Graphic representing big data

National Science Foundation renews support of AsterixDB

The ongoing collaboration between UC Riverside and UC Irvine has produced a one-of-a-kind open source database system

September 11, 2019
Author: Holly Ober
September 11, 2019

The National Science Foundation (NSF), renewed its support of AsterixDB, an ongoing collaboration between UC Riverside and UC Irvine database researchers, with a $2 million grant. 

Vassilis Tsotras

Vassilis Tsotras and Ahmed Eldawy, professors of computer science and engineering in UC Riverside’s Marlan and Rosemary Bourns College of Engineering, will receive $860,000, and Michael Carey and Chen Li in UC Irvine’s Donald Bren School of Information and Computer Sciences will receive $1.14 million.

Ahmed Eldawy

Apache AsterixDB is a highly scalable big data management system that stores, indexes, and manages large volumes of structured and semistructured data. At the same time, it supports a full query language with the expressiveness of the database programming language SQL, and more. The new grant sustains Apache AsterixDB’s development as a resource for the NSF Computer and Information Science and Engineering research community.

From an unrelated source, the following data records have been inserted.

(* ===== verification/ScanLaws.v ===== *)
(** What a scan does to the records.  [scans_to] says what it makes of the winner
    of each path, in terms of the store, of the root and of the files the walk
    found; the lemmas show that the records the code merges, in its order, do
    that. *)

From S2P Require Import Prelude Bytes Utf8 Cursor Canonical Path Identity Records Winners Roster Database State.
From S2P Require Import StateLaws Platform Installer InstallLaws Sync SyncLaws Scan.

(** ** The specification *)

Section spec.
Context `{Crypto}.
Variables (scanner : Scanner) (collection : bytes) (author : EndpointId) (observed_ns : Z).

(** A file of this time is too far in the future. *)
Definition too_late (disk : DiskFile) : Prop :=
  Z.min i64_max (observed_ns + Z.min i64_max (sc_max_future_skew_ns scanner)) < disk_modified_ns disk.

(** The records of a file that is there, and of one that was there. *)
Definition file_record (path : bytes) (disk : DiskFile) : record :=
  mkRecord collection (mkPath path) (disk_modified_ns disk) author (File (disk_size disk) (disk_hash disk)).
Definition deletion_record (old : record) : record :=
  mkRecord collection (rec_path old) (Z.max observed_ns (Z.min i64_max (rec_modified_ns old + 1))) author Tombstone.

(** This device has installed or recorded a file, with these bytes and this time,
    below this very root. *)
Definition installed (db : Database) (root path : bytes) (f : FileFingerprint) : Prop :=
  exists place row, collections_t db !! collection = Some place /\ col_resolved_root place = Some root /\
    path_records_t db !! (collection, path) = Some row /\ row_materialized row = true /\
    row_modified_ns row = Some (fp_modified_ns f) /\ row_size row = Some (fp_size f) /\
    row_content_hash row = Some (arr (fp_hash f)).

(** Paths that are not scanned: a component is internal or a pattern matches the
    path; the walk excluded it, or a directory it is below of. *)
Definition ignored (path : bytes) : Prop :=
  (exists component, component ∈ split_slash path /\ INTERNAL_PREFIX `prefix_of` component) \/
  sc_ignores scanner path = true.
Definition excluded (c : WalkContext) (path : bytes) : Prop :=
  exists prefix, prefix ∈ wc_excluded_prefixes c /\ (path = prefix \/ exists rest, path = prefix ++ slash :: rest).

(** The file is as the winner says, or as this device left it. *)
Definition as_recorded (db : Database) (root path : bytes) (disk : DiskFile) (old : record) : Prop :=
  installed db root path (mkFingerprint (disk_modified_ns disk) (disk_size disk) (disk_hash disk)) \/
  rec_modified_ns old = disk_modified_ns disk /\ rec_kind old = File (disk_size disk) (disk_hash disk).

(** The later of the two. *)
Definition latest (old : option record) (r : record) : option record := if beats r old then Some r else old.

(** What a scan of [root] whose walk found [c] makes of the winner of a path. *)
Inductive scans_to (db : Database) (root : bytes) (c : WalkContext) (path : bytes) (old : option record) : option record -> Prop :=
  | scans_late disk : wc_files c !! path = Some disk -> too_late disk -> scans_to db root c path old old
  | scans_same disk r : wc_files c !! path = Some disk -> ~ too_late disk -> old = Some r ->
      as_recorded db root path disk r -> scans_to db root c path old old
  | scans_changed disk : wc_files c !! path = Some disk -> ~ too_late disk ->
      (forall r, old = Some r -> ~ as_recorded db root path disk r) ->
      scans_to db root c path old (latest old (file_record path disk))
  | scans_gone f r : wc_files c !! path = None -> installed db root path f -> ~ ignored path -> ~ excluded c path ->
      old = Some r -> scans_to db root c path old (latest old (deletion_record r))
  | scans_left : wc_files c !! path = None -> (forall f, installed db root path f -> ignored path \/ excluded c path) ->
      scans_to db root c path old old.

(** It leaves nothing open. *)
Lemma scans_to_functional db root c path old new new' :
  scans_to db root c path old new -> scans_to db root c path old new' -> new = new'.
Proof.
  intros [] []; try done; repeat match goal with
    | Hx : wc_files c !! path = ?x, Hy : wc_files c !! path = ?y |- _ => simplify_eq
    | Hx : old = Some ?x, Hy : old = Some ?y |- _ => simplify_eq
    end; try done; try (exfalso; naive_solver).
Qed.

(** ** The records, in the order they are merged *)

Definition scan_limit : Z := i64_saturating_add observed_ns (skew_ns (sc_max_future_skew_ns scanner)).

Definition is_unchanged (current : list PathRecordState) (m : winner_map) (path : bytes) (disk : DiskFile) : bool :=
  match m !! (collection, path) with
  | Some winner =>
      bool_decide (materialized_fingerprints current !! path = Some (disk_fingerprint disk))
      || disk_matches_record disk winner
  | None => false
  end.

Definition observed_file (current : list PathRecordState) (m : winner_map) (path : bytes) (disk : DiskFile) : list record :=
  if scan_limit <? disk_modified_ns disk then []
  else if is_unchanged current m path disk then [] else [file_record path disk].

Fixpoint observed_files (current : list PathRecordState) (m : winner_map) (files : list (bytes * DiskFile)) : list record :=
  match files with
  | [] => []
  | (path, disk) :: files =>
      let rs := observed_file current m path disk in
      rs ++ observed_files current (merge_maps m rs) files
  end.

Fixpoint observed_deletions (c : WalkContext) (current : list PathRecordState) : list record :=
  match current with
  | [] => []
  | s :: current =>
      if is_deleted scanner c s then deletion_record (prs_record s) :: observed_deletions c current
      else observed_deletions c current
  end.
End spec.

The funds will enable a variety of enhancements, including improved text handling and query processing, additional standard-based geospatial data support, new user-defined function support for user-provided logic, and upgraded system storage and indexing capabilities.

The origins of this work go back a decade, to 2009, when a team of database researchers from three UC campuses (UCI, UCR, and UCSD) first embarked on the NSF-funded ASTERIX research project. The team, led by Carey at UC Irvine and Tsotras at UC Riverside, wanted to define — and also build and share — a next-generation data management platform. Their goal was to improve database storage and queries by bringing parallel database technology to bear on the emerging world of “big data,” which was new at that time. In addition to handling semistructured data, the new database system would have out-of-the-box support for temporal, spatial, and textual data. 

The result, now an Apache project, is the only open source parallel NoSQL database system available today. NoSQL is a database programming language especially useful for semistructured data.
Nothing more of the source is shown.